EXERCISE PROMPT: Every line from the top of the material through the line holding "(tcpCanUDP : bool)" should be copied exactly, and only those lines.

-=-=-

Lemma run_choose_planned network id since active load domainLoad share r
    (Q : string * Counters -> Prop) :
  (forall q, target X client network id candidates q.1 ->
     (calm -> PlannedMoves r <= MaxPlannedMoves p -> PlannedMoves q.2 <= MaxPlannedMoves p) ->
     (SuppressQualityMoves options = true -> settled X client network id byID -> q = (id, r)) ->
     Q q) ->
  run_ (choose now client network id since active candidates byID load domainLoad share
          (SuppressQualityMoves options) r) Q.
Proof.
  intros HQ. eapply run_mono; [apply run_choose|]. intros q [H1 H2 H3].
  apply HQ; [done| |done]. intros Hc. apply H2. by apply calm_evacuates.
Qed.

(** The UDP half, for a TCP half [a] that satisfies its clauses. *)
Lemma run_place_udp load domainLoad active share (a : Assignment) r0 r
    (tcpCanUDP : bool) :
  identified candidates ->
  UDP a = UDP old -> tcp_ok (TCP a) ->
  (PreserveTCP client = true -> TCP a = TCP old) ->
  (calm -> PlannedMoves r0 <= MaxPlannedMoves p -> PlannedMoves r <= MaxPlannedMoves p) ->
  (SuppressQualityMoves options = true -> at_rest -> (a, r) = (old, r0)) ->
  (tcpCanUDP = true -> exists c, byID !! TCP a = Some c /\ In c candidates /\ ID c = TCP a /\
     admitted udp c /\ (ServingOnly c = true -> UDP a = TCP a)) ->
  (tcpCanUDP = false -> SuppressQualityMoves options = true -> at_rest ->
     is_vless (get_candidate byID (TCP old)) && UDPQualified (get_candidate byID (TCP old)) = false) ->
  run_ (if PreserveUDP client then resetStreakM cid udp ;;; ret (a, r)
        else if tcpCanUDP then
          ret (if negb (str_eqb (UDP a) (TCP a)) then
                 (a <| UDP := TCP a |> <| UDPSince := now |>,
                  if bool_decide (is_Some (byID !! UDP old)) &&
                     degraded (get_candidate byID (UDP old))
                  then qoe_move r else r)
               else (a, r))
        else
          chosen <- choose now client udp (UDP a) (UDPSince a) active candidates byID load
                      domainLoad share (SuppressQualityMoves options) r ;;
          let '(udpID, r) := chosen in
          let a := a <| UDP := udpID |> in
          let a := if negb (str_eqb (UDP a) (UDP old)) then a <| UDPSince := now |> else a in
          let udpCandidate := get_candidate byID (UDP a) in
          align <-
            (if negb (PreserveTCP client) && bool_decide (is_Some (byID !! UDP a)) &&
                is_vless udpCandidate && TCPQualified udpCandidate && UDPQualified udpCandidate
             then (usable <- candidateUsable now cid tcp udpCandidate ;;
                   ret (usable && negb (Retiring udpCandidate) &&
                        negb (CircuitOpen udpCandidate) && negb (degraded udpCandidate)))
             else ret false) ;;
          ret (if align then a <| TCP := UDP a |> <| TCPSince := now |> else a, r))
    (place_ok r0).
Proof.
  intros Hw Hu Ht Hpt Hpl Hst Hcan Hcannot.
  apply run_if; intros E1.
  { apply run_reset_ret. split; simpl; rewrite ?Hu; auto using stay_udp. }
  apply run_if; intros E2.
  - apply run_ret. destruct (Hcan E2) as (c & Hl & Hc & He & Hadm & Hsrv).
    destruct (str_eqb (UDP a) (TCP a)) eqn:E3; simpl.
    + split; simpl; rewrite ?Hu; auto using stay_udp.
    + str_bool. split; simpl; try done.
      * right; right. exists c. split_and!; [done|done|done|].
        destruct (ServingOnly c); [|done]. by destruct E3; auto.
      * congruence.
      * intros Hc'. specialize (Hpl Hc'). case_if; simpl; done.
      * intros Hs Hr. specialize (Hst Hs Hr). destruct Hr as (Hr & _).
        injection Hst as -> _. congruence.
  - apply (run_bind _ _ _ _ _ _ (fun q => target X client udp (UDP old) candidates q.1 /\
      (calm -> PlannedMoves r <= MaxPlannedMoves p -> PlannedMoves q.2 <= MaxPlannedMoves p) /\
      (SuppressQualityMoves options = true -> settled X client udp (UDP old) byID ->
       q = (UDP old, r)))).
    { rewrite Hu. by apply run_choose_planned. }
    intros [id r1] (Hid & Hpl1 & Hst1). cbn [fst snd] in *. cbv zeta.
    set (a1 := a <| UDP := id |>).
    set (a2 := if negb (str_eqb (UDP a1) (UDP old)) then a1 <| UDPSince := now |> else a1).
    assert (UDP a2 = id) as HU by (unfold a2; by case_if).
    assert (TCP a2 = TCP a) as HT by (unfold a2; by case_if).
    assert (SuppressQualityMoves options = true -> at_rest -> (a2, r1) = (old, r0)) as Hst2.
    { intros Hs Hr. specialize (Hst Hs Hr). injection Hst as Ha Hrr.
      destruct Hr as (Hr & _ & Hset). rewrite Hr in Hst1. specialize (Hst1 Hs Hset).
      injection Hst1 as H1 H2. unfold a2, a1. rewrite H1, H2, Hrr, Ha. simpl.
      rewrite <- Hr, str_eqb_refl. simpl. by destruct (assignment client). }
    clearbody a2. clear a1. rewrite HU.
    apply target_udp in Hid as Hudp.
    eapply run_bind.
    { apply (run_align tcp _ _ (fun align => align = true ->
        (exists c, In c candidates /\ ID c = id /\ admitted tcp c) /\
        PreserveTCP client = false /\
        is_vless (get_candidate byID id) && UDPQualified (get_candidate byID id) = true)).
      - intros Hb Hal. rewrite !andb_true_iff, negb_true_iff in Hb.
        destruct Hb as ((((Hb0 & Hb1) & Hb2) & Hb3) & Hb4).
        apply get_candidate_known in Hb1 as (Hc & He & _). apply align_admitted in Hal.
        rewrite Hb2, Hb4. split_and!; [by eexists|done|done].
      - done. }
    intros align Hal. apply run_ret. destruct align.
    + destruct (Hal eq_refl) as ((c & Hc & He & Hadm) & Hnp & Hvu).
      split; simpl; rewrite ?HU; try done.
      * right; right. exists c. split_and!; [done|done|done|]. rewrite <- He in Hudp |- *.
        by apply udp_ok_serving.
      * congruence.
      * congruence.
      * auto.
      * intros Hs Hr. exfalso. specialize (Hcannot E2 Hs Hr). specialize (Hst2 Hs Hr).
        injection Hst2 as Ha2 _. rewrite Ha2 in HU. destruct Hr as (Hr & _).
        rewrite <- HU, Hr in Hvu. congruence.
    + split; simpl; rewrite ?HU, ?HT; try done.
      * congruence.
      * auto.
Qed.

-=-=-

EXERCISE RESULT:
Lemma run_choose_planned network id since active load domainLoad share r
    (Q : string * Counters -> Prop) :
  (forall q, target X client network id candidates q.1 ->
     (calm -> PlannedMoves r <= MaxPlannedMoves p -> PlannedMoves q.2 <= MaxPlannedMoves p) ->
     (SuppressQualityMoves options = true -> settled X client network id byID -> q = (id, r)) ->
     Q q) ->
  run_ (choose now client network id since active candidates byID load domainLoad share
          (SuppressQualityMoves options) r) Q.
Proof.
  intros HQ. eapply run_mono; [apply run_choose|]. intros q [H1 H2 H3].
  apply HQ; [done| |done]. intros Hc. apply H2. by apply calm_evacuates.
Qed.

(** The UDP half, for a TCP half [a] that satisfies its clauses. *)
Lemma run_place_udp load domainLoad active share (a : Assignment) r0 r
    (tcpCanUDP : bool) :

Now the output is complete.